** Opening Records supplied block **
(* ===== verification/Link.v ===== *)
(** * Links: src/chunk/link.h, link.cpp

    A link is what a chunk, usually an instruction, refers to.  Most links name a chunk of
    the heap and follow it when it moves; the others keep an address. *)

From S2P Require Import Prelude ChunkList GSTable Chunk.

(** ** Scopes *)
Module LinkScope.
Definition SCOPE_UNKNOWN : Z := 0.
Definition SCOPE_WITHIN_FUNCTION : Z := Z.shiftl 1 0.
Definition SCOPE_WITHIN_SECTION : Z := Z.shiftl 1 1.
Definition SCOPE_WITHIN_MODULE : Z := Z.shiftl 1 2.
Definition SCOPE_INTERNAL_JUMP : Z :=
  Z.lor (Z.lor SCOPE_WITHIN_FUNCTION SCOPE_WITHIN_SECTION) SCOPE_WITHIN_MODULE.
Definition SCOPE_EXTERNAL_JUMP : Z := Z.lor SCOPE_WITHIN_SECTION SCOPE_WITHIN_MODULE.
Definition SCOPE_INTERNAL_DATA : Z := SCOPE_WITHIN_MODULE.
Definition SCOPE_EXTERNAL_DATA : Z := 0.
Definition SCOPE_EXTERNAL_CODE : Z := 0.

Definition matches (scope s : Z) : bool := Z.land scope s =? s.
End LinkScope.
Import LinkScope.

(** ** The classes *)
Inductive Link :=
| NormalLink (target : option ptr) (scope : Z)
| AbsoluteNormalLink (target : option ptr) (scope : Z)
| OffsetLink (target : option ptr) (offset : Z) (scope : Z)
| PLTLink (originalAddress : Z) (pltTrampoline : option ptr)
| ExternalSymbolLink (externalSymbol : ptr) (offset : Z)
| CopyRelocLink (externalSymbol : ptr)
| JumpTableLink (jumpTable : option ptr)
| SymbolOnlyLink (target : Z)
| EgalitoLoaderLink (targetName : string)
| LDSOLoaderLink (targetName : string)
| StackLink (targetAddress : Z)
| MarkerLink (marker : option ptr)
| AbsoluteMarkerLink (marker : option ptr)
| GSTableLink (entry : GSTableEntry)
| DistanceLink (base target : option ptr)
| DataOffsetLink (section : option ptr) (target addend scope : Z)
| AbsoluteDataLink (section : option ptr) (target addend scope : Z)
| InternalAndExternalDataLink (externalSymbol : ptr) (section : option ptr) (target addend scope : Z)
| TLSDataOffsetLink (tls : option ptr) (target : Z)
| UnresolvedLink (target : Z)
| UnresolvedRelativeLink (target : Z)
| ImmAndDispLink (immLink dispLink : Link).

(** What links ask of the rest of the program: what an external symbol is resolved to, the
    address of a function of the loader, the offset of a thread-local region. *)
Record LinkEnv := mkLinkEnv {
  getResolved : ptr -> option ptr;
  loader_address : string -> Z;
  getTLSOffset : ptr -> Z }.

Module Link.

Definition not_handled {A} : res A := Err (Throw "ImmAndDispLink not handled").

Definition getScope (k : Link) : res Z :=
  match k with
  | NormalLink _ s | AbsoluteNormalLink _ s | OffsetLink _ _ s => Ok s
  | DataOffsetLink _ _ _ s | AbsoluteDataLink _ _ _ s | InternalAndExternalDataLink _ _ _ _ s => Ok s
  | PLTLink _ _ | JumpTableLink _ | SymbolOnlyLink _ | TLSDataOffsetLink _ _ => Ok SCOPE_WITHIN_MODULE
  | ExternalSymbolLink _ _ | CopyRelocLink _ => Ok SCOPE_EXTERNAL_DATA
  | EgalitoLoaderLink _ | LDSOLoaderLink _ => Ok SCOPE_EXTERNAL_CODE
  | StackLink _ | MarkerLink _ | AbsoluteMarkerLink _ | GSTableLink _ | DistanceLink _ _
  | UnresolvedLink _ | UnresolvedRelativeLink _ => Ok SCOPE_UNKNOWN
  | ImmAndDispLink _ _ => not_handled
  end.
Definition isExternalJump (k : Link) : res bool :=
  s ← getScope k; Ok (negb (matches s SCOPE_WITHIN_FUNCTION)).
Definition isWithinModule (k : Link) : res bool :=
  s ← getScope k; Ok (matches s SCOPE_WITHIN_MODULE).

Definition isAbsolute (k : Link) : bool :=
  match k with
  | AbsoluteNormalLink _ _ | AbsoluteMarkerLink _ | AbsoluteDataLink _ _ _ _
  | InternalAndExternalDataLink _ _ _ _ _ => true
  | _ => false
  end.
Definition isRIPRelative (k : Link) : bool :=
  match k with
  | NormalLink _ _ | OffsetLink _ _ _ | PLTLink _ _ | JumpTableLink _ | SymbolOnlyLink _
  | EgalitoLoaderLink _ | LDSOLoaderLink _ | MarkerLink _ | DataOffsetLink _ _ _ _
  | UnresolvedRelativeLink _ => true
  | _ => false
  end.

Definition getTarget (E : LinkEnv) (k : Link) : res (option ptr) :=
  match k with
  | NormalLink t _ | AbsoluteNormalLink t _ | OffsetLink t _ _ => Ok t
  | PLTLink _ t | JumpTableLink t => Ok t
  | ExternalSymbolLink s _ | CopyRelocLink s => Ok (getResolved E s)
  | GSTableLink e => Ok (Some (GSTableEntry.getTarget e))
  | DistanceLink _ t => Ok t
  | DataOffsetLink s _ _ _ | AbsoluteDataLink s _ _ _ | InternalAndExternalDataLink _ s _ _ _ => Ok s
  | TLSDataOffsetLink t _ => Ok t
  | ImmAndDispLink _ _ => not_handled
  | _ => Ok None
  end.

(** The address of a chunk through a pointer that must not be null, plus a number. *)
Definition address_plus (c : option ptr) (n : Z) : M Z := c ← deref c; a ← getAddress c; mret (add64 a n).

Definition getTargetAddress (E : LinkEnv) (k : Link) : M Z :=
  match k with
  | NormalLink t _ | AbsoluteNormalLink t _ | PLTLink _ t | JumpTableLink t
  | MarkerLink t | AbsoluteMarkerLink t => c ← deref t; getAddress c
  | OffsetLink t n _ => address_plus t n
  | ExternalSymbolLink s n =>
    match getResolved E s with Some c => address_plus (Some c) n | None => mret 0 end
  | CopyRelocLink s => match getResolved E s with Some c => getAddress c | None => mret 0 end
  | SymbolOnlyLink a | StackLink a | UnresolvedLink a | UnresolvedRelativeLink a => mret a
  | EgalitoLoaderLink n => mret (loader_address E n)
  | LDSOLoaderLink _ => mret 0
  | GSTableLink e => mret (GSTableEntry.getOffset e)
  | DistanceLink b t =>
    t ← deref t; a ← getAddress t; s ← ChunkImpl.getSize t;
    b ← deref b; c ← getAddress b; mret (sub64 (add64 a s) c)
  | DataOffsetLink s t n _ | AbsoluteDataLink s t n _ | InternalAndExternalDataLink _ s t n _ =>
    address_plus s (add64 t n)
  | TLSDataOffsetLink t n => match t with Some t => mret (add64 (getTLSOffset E t) n) | None => mret 0 end
  | ImmAndDispLink _ _ => lift not_handled
  end.

(** [LinkFactory::makeNormalLink] *)
Definition makeNormalLink (target : option ptr) (isRelative isExternal : bool) : Link :=
  let scope := if isExternal then SCOPE_EXTERNAL_JUMP else SCOPE_INTERNAL_JUMP in
  if isRelative then NormalLink target scope else AbsoluteNormalLink target scope.
End Link.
** Closing Records supplied block **
§ What the exercise asks:
Each line of the data above that contains the word "matches" counts once; report the total and add nothing.

§ Response:
3